Abstract:
Generation and emission of particulate matter (PM) from dairy farming have a potential effect on the health and welfare of the animals, farm workers and even the neighbors. Monitoring accuracy of the PM concentration depends much on the number and location of sampling points as well as the sampling interval (SI). Most PM studies used intermittent sampling methods, such as sampling the concentration for a couple of days in a season or in several seasons, which were unable to accurately reflect the actual PM concentration level and variation inside the intensive dairy building. To determine the reasonable SI of PM sensors, this study developed an Internet of Things (IoT)-based monitoring system for PM concentration in an intensive naturally ventilated dairy barn, in which a 17-point continuous concentration monitoring of PM less than 2.5 μm in aerodynamic diameter (PM
2.5) and the total suspended particulate (TSP) was carried out in autumn and winter, and its 5-minute mean values were regarded as relatively true values (RTV).

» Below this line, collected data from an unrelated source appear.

Lemma tally_step cur scr k x y :
  cur !! k = Some x → scr !! k = Some y →
  mkTallies
    (int_add (currentGridAge (tallies_of cur scr k)) x)
    (int_add (scratchGridAge (tallies_of cur scr k)) y)
    (if 0 <? x then int_add (currentGridCells (tallies_of cur scr k)) 1
     else currentGridCells (tallies_of cur scr k))
    (if 0 <? y then int_add (scratchGridCells (tallies_of cur scr k)) 1
     else scratchGridCells (tallies_of cur scr k))
  = tallies_of cur scr (S k).
Proof.
  intros Hx Hy. unfold tallies_of. cbn [currentGridAge scratchGridAge currentGridCells scratchGridCells].
  rewrite !int_add_wrap_l.
  rewrite (sumAges_take_S _ _ _ Hx), (sumAges_take_S _ _ _ Hy).
  rewrite (countLive_take_S _ _ _ Hx), (countLive_take_S _ _ _ Hy).
  destruct (0 <? x), (0 <? y); by rewrite ?Z.add_0_r.
Qed.

Lemma tally_spec cur scr :
  0 ≤ numRows cur → 0 ≤ numCols cur →
  numRows scr = numRows cur → numCols scr = numCols cur →
  length (elements cur) = Z.to_nat (numRows cur * numCols cur) →
  length (elements scr) = Z.to_nat (numRows scr * numCols scr) →
  tally cur scr
  = Ok (mkTallies (wrap_int (totalAge cur)) (wrap_int (totalAge scr))
                  (wrap_int (liveCells cur)) (wrap_int (liveCells scr))).
Proof.
  intros HR HC HsR HsC Hlen Hslen. unfold tally.
  destruct (for_int_inv
              (λ i t, t = tallies_of (elements cur) (elements scr) (Z.to_nat (i * numCols cur)))
              (λ row t,
                 for_int 0 (numCols cur) (λ col t,
                   cur' ← Grid_get cur row col;
                   scr' ← Grid_get scr row col;
                   Ok (mkTallies
                         (int_add (currentGridAge t) cur')
                         (int_add (scratchGridAge t) scr')
                         (if 0 <? cur' then int_add (currentGridCells t) 1 else currentGridCells t)
                         (if 0 <? scr' then int_add (scratchGridCells t) 1 else scratchGridCells t)))
                 t)
              0 (numRows cur) (mkTallies 0 0 0 0)) as (t & Ht & Hinv).
  - done.
  - by vm_compute.
  - intros i t Hi ->.
    destruct (for_int_inv
                (λ j t, t = tallies_of (elements cur) (elements scr)
                              (Z.to_nat (i * numCols cur + j)))
                (λ col t,
                   cur' ← Grid_get cur i col;
                   scr' ← Grid_get scr i col;
                   Ok (mkTallies
                         (int_add (currentGridAge t) cur')
                         (int_add (scratchGridAge t) scr')
                         (if 0 <? cur' then int_add (currentGridCells t) 1 else currentGridCells t)
                         (if 0 <? scr' then int_add (scratchGridCells t) 1 else scratchGridCells t)))
                0 (numCols cur)
                (tallies_of (elements cur) (elements scr) (Z.to_nat (i * numCols cur))))
      as (u & Hu & Hinv); [done|by rewrite Z.add_0_r| |].
    + intros j u Hj ->.
      assert (inBounds cur i j = true) as Hin by (apply inBounds_spec; lia).
      assert (inBounds scr i j = true) as Hsin by (apply inBounds_spec; lia).
      destruct (Grid_get_lookup cur i j Hlen Hin) as (x & Hx & ->).
      destruct (Grid_get_lookup scr i j Hslen Hsin) as (y & Hy & ->).
      cbn [mbind result_bind]. eexists. split; [done|].
      unfold Grid_index in Hx, Hy. rewrite HsC in Hy.
      rewrite (tally_step _ _ _ _ _ Hx Hy). f_equal. nia.
    + exists u. split; [done|]. rewrite Hinv. f_equal. nia.
  - rewrite Ht, Hinv. unfold tallies_of.
    rewrite !take_ge by (rewrite ?Hlen, ?Hslen, ?HsR, ?HsC; lia). done.
Qed.

Lemma isStable_spec kMaxAge cur scr :
  Grid_wf cur → Grid_wf scr →
  numRows scr = numRows cur → numCols scr = numCols cur →
  tallies_fit kMaxAge cur scr →
  isStable kMaxAge cur scr
  = Ok ((liveCells scr * kMaxAge <=? totalAge scr)
        && (totalAge scr - totalAge cur =? liveCells cur)).
Proof.
  intros (HR & HC & Hlen & _) (_ & _ & Hslen & _) HsR HsC (H1 & H2 & H3 & H4 & H5 & H6).
  unfold isStable. rewrite tally_spec; [|lia|lia|done..]. cbn [mbind result_bind].
  cbn [currentGridAge scratchGridAge currentGridCells scratchGridCells].
  unfold int_mul, int_sub.
  rewrite (wrap_int_id (totalAge cur)), (wrap_int_id (totalAge scr)) by done.
  rewrite (wrap_int_id (liveCells cur)), (wrap_int_id (liveCells scr)) by done.
  by rewrite !wrap_int_id.
Qed.

(** ** readInGrid: strings and the removal of comment lines *)

Lemma string_get_lt (s : string) (n : nat) :
  (n < String.length s)%nat → ∃ c, String.get n s = Some c.
Proof.
  revert n. induction s as [|a s IH]; intros n Hn; cbn in *; [lia|].
  destruct n as [|n]; [by exists a|]. apply IH. lia.
Qed.

Lemma string_get_ge (s : string) (n : nat) :
  (String.length s ≤ n)%nat → String.get n s = None.
Proof.
  revert n. induction s as [|a s IH]; intros n Hn; cbn in *; [done|].
  destruct n as [|n]; [lia|]. apply IH. lia.
Qed.

Lemma substring_one (s : string) (n : nat) (c : ascii) :
  String.get n s = Some c → substring n 1 s = String c EmptyString.
Proof.
  revert n. induction s as [|a s IH]; intros n Hn; cbn in *; [done|].
  destruct n as [|n].
  - injection Hn as ->. by destruct s.
  - by apply IH.
Qed.

Lemma empty_cell_test (s : string) (n : nat) (c : ascii) :
  String.get n s = Some c →
  String.eqb (substring n 1 s) emptyCell = Ascii.eqb c "-"%char.
Proof.
  intros Hc. rewrite (substring_one _ _ _ Hc). unfold emptyCell. cbn.
  by destruct (Ascii.eqb c "-"%char).
Qed.

Lemma Vector_get_lookup (v : list string) (i : Z) (x : string) :
  0 ≤ i → v !! Z.to_nat i = Some x → Vector_get v i = Ok x.
Proof.
  intros Hi Hx. unfold Vector_get, Vector_size.
  pose proof (lookup_lt_Some _ _ _ Hx).
  replace ((0 <=? i) && (i <? Z.of_nat (length v))) with true; [by rewrite Hx|].
  symmetry. apply andb_true_iff. rewrite Z.leb_le, Z.ltb_lt. lia.
Qed.

Lemma stripComments_snoc (pre : list string) (x : string) :
  stripComments (pre ++ [x])
  = stripComments pre ++ (if string_has commentMark x then [] else [x]).
Proof.
  unfold stripComments. rewrite filter_app. f_equal.
  rewrite filter_cons, filter_nil. destruct (string_has commentMark x); by case_decide.
Qed.

(** The backward loop over the lines removes exactly the comment lines. *)
Lemma strip_loop (pre suf : list string) :
  for_down (length pre) (Z.of_nat (length pre) - 1)
    (λ i linesInFile,
       line ← Vector_get linesInFile i;
       if string_has commentMark line then Vector_remove linesInFile i
       else Ok linesInFile)
    (pre ++ suf)
  = Ok (stripComments pre ++ suf).
Proof.
  revert suf. induction pre as [|x pre IH] using rev_ind; intros suf; [done|].
  rewrite length_app, Nat.add_1_r. cbn [for_down length].
  replace (Z.of_nat (S (length pre)) - 1) with (Z.of_nat (length pre)) by lia.
  rewrite <- app_assoc. cbn [app].
  rewrite (Vector_get_lookup _ _ x); [|lia|by rewrite Nat2Z.id, list_lookup_middle].
  cbn [mbind result_bind]. rewrite stripComments_snoc, <- app_assoc.
  destruct (string_has commentMark x).
  - unfold Vector_remove, Vector_size.
    replace ((0 <=? Z.of_nat (length pre))
             && (Z.of_nat (length pre) <? Z.of_nat (length (pre ++ x :: suf)))) with true.
    2:{ symmetry. apply andb_true_iff. rewrite Z.leb_le, Z.ltb_lt, length_app. cbn. lia. }
    cbn [mbind result_bind]. rewrite Nat2Z.id, delete_middle. apply IH.
  - cbn [mbind result_bind app]. apply IH.
Qed.

Lemma strip_loop_file (file : list string) :
  for_int_down (Vector_size file - 1) 0
    (λ i linesInFile,
       line ← Vector_get linesInFile i;
       if string_has commentMark line then Vector_remove linesInFile i
       else Ok linesInFile)
    file
  = Ok (stripComments file).
Proof.
  unfold for_int_down, Vector_size.
  replace (Z.to_nat (Z.of_nat (length file) - 1 - 0 + 1)) with (length file) by lia.
  pose proof (strip_loop file []) as H. by rewrite !app_nil_r in H.
Qed.

(** ** readInGrid: filling the grid *)

Lemma cell_index_inj (C r c r' c' : Z) :
  0 ≤ r → 0 ≤ r' → 0 ≤ c < C → 0 ≤ c' < C →
  Z.to_nat (r * C + c) = Z.to_nat (r' * C + c') → r = r' ∧ c = c'.
Proof.
  intros Hr Hr' Hc Hc' Heq.
  apply (Grid_index_inj (mkGrid (Z.max r r' + 1) C []));
    [apply inBounds_spec; cbn; lia..|exact Heq].
Qed.

Lemma fill_cell_step R C rows numLines line j t :
  rows !! Z.to_nat (numLines - 2) = Some line →
  0 ≤ numLines - 2 < R → 0 ≤ j < Z.of_nat (String.length line) → j < C →
  fill_inv R C rows (numLines - 2) j t →
  ∃ t',
    (if String.eqb (substring (Z.to_nat j) 1 line) emptyCell
     then Grid_set t (numLines - (fileColDimension + 1)) j 0
     else Grid_set t (numLines - (fileColDimension + 1)) j 1) = Ok t' ∧
    fill_inv R C rows (numLines - 2) (j + 1) t'.
Proof.
  intros Hline Hr Hj HjC (HR & HC & Hlen & Hcells).
  destruct (string_get_lt line (Z.to_nat j)) as [ch Hch]; [lia|].
  rewrite (empty_cell_test _ _ _ Hch).
  change (numLines - (fileColDimension + 1)) with (numLines - 2).
  assert (inBounds t (numLines - 2) j = true) as Hin by (apply inBounds_spec; lia).
  exists (mkGrid R C (<[Z.to_nat ((numLines - 2) * C + j) :=
                        if Ascii.eqb ch "-"%char then 0 else 1]> (elements t))).
  split.
  { unfold Grid_set, Grid_index. rewrite Hin, HR, HC. by destruct (Ascii.eqb ch "-"%char). }
  repeat split; cbn [numRows numCols elements]; [by rewrite length_insert|].
  intros r c Hr' Hc'.
  destruct (decide (Z.to_nat ((numLines - 2) * C + j) = Z.to_nat (r * C + c))) as [Heq|Hne].
  - apply cell_index_inj in Heq as [<- <-]; [|lia..].
    rewrite list_lookup_insert_eq by (rewrite Hlen; apply Z2Nat.inj_lt; nia).
    rewrite bool_decide_eq_true_2 by lia.
    unfold fileAge. by rewrite Hline, Hch.
  - rewrite list_lookup_insert_ne by done. rewrite Hcells by done.
    f_equal. apply (f_equal (λ b : bool, if b then _ else _)).
    apply bool_decide_ext.
    assert (¬ (r = numLines - 2 ∧ c = j)) by (intros [-> ->]; done). lia.
Qed.

Lemma fill_row_ok R C rows numLines line t :
  rows !! Z.to_nat (numLines - 2) = Some line →
  0 ≤ numLines - 2 < R → Z.of_nat (String.length line) ≤ C →
  fill_inv R C rows (numLines - 2) 0 t →
  ∃ t',
    for_int 0 (Z.of_nat (String.length line)) (λ numChars currentGrid,
      if String.eqb (substring (Z.to_nat numChars) 1 line) emptyCell
      then Grid_set currentGrid (numLines - (fileColDimension + 1)) numChars 0
      else Grid_set currentGrid (numLines - (fileColDimension + 1)) numChars 1) t = Ok t' ∧
    fill_inv R C rows (numLines + 1 - 2) 0 t'.
Proof.
  intros Hline Hr Hlen Ht.
  destruct (for_int_inv (λ j u, fill_inv R C rows (numLines - 2) j u)
              (λ numChars currentGrid,
                 if String.eqb (substring (Z.to_nat numChars) 1 line) emptyCell
                 then Grid_set currentGrid (numLines - (fileColDimension + 1)) numChars 0
                 else Grid_set currentGrid (numLines - (fileColDimension + 1)) numChars 1)
              0 (Z.of_nat (String.length line)) t) as (t' & Ht' & Hinv); [lia|done| |].
  - intros j u Hj Hu. by apply (fill_cell_step R C rows numLines line j u); try lia.
  - exists t'. split; [done|].
    destruct Hinv as (HR & HC & Hl & Hcells). repeat split; try done.
    intros r c Hr' Hc'. rewrite Hcells by done. f_equal.
    destruct (decide (r = numLines - 2 ∧ Z.of_nat (String.length line) ≤ c)) as [[-> Hge]|Hn].
    + rewrite bool_decide_eq_false_2 by lia. rewrite bool_decide_eq_true_2 by lia.
      unfold fileAge. rewrite Hline, string_get_ge; [done|lia].
    + apply (f_equal (λ b : bool, if b then _ else _)). apply bool_decide_ext. lia.
Qed.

Using error analysis, the daily averaged PM concentration with 30 min and 1, 2, 3, 6, 12 h SI in autumn and winter and the hourly mean PM concentration with 10, 15, 20, 30 min and 1 h SI during the day (05:00-23:00), night (23:00-05:00) and daily management periods (05:00-07:00, 13:00-15:00, 21:00-23:00) were first computed, respectively; then their relative errors (E
r ) with RTV were counted within 5% and 10% range; and finally, the maximum accepted SI for daily and hourly mean PM concentration measurements were determined based on acceptance criteria in bioanalytical method (66.7%).The results showed that within 5%, when the SI for TSP concentration were set within 2 h (in autumn) and 1h (in winter), and they were within 3 h (in autumn) and 1 h (in winter) for PM
2.5 measuring, respectively. It can accurately obtain the daily average PM concentration of the naturally ventilated dairy barn in autumn and winter. When the SI were at 20 min (in autumn) and 15 min (in winter) in daytime, and 30 min (in autumn) and 15 min (in winter) in nighttime for the TSP measurements, and 30 min for PM
2.5 daytime and nighttime (in autumn and winter), an accurate monitoring could be obtained on hourly mean PM concentration and its fluctuations. When the sampling interval for TSP was 10 min, and the interval for PM
2.5 was on 20 min in autumn and winter, respectively, the measurement data can reflect the impact of daily management on the PM concentration inside the barn. The findings of this study can be applied as a standardized procedure to continuously track the PM concentration in an intensive naturally ventilated dairy barn.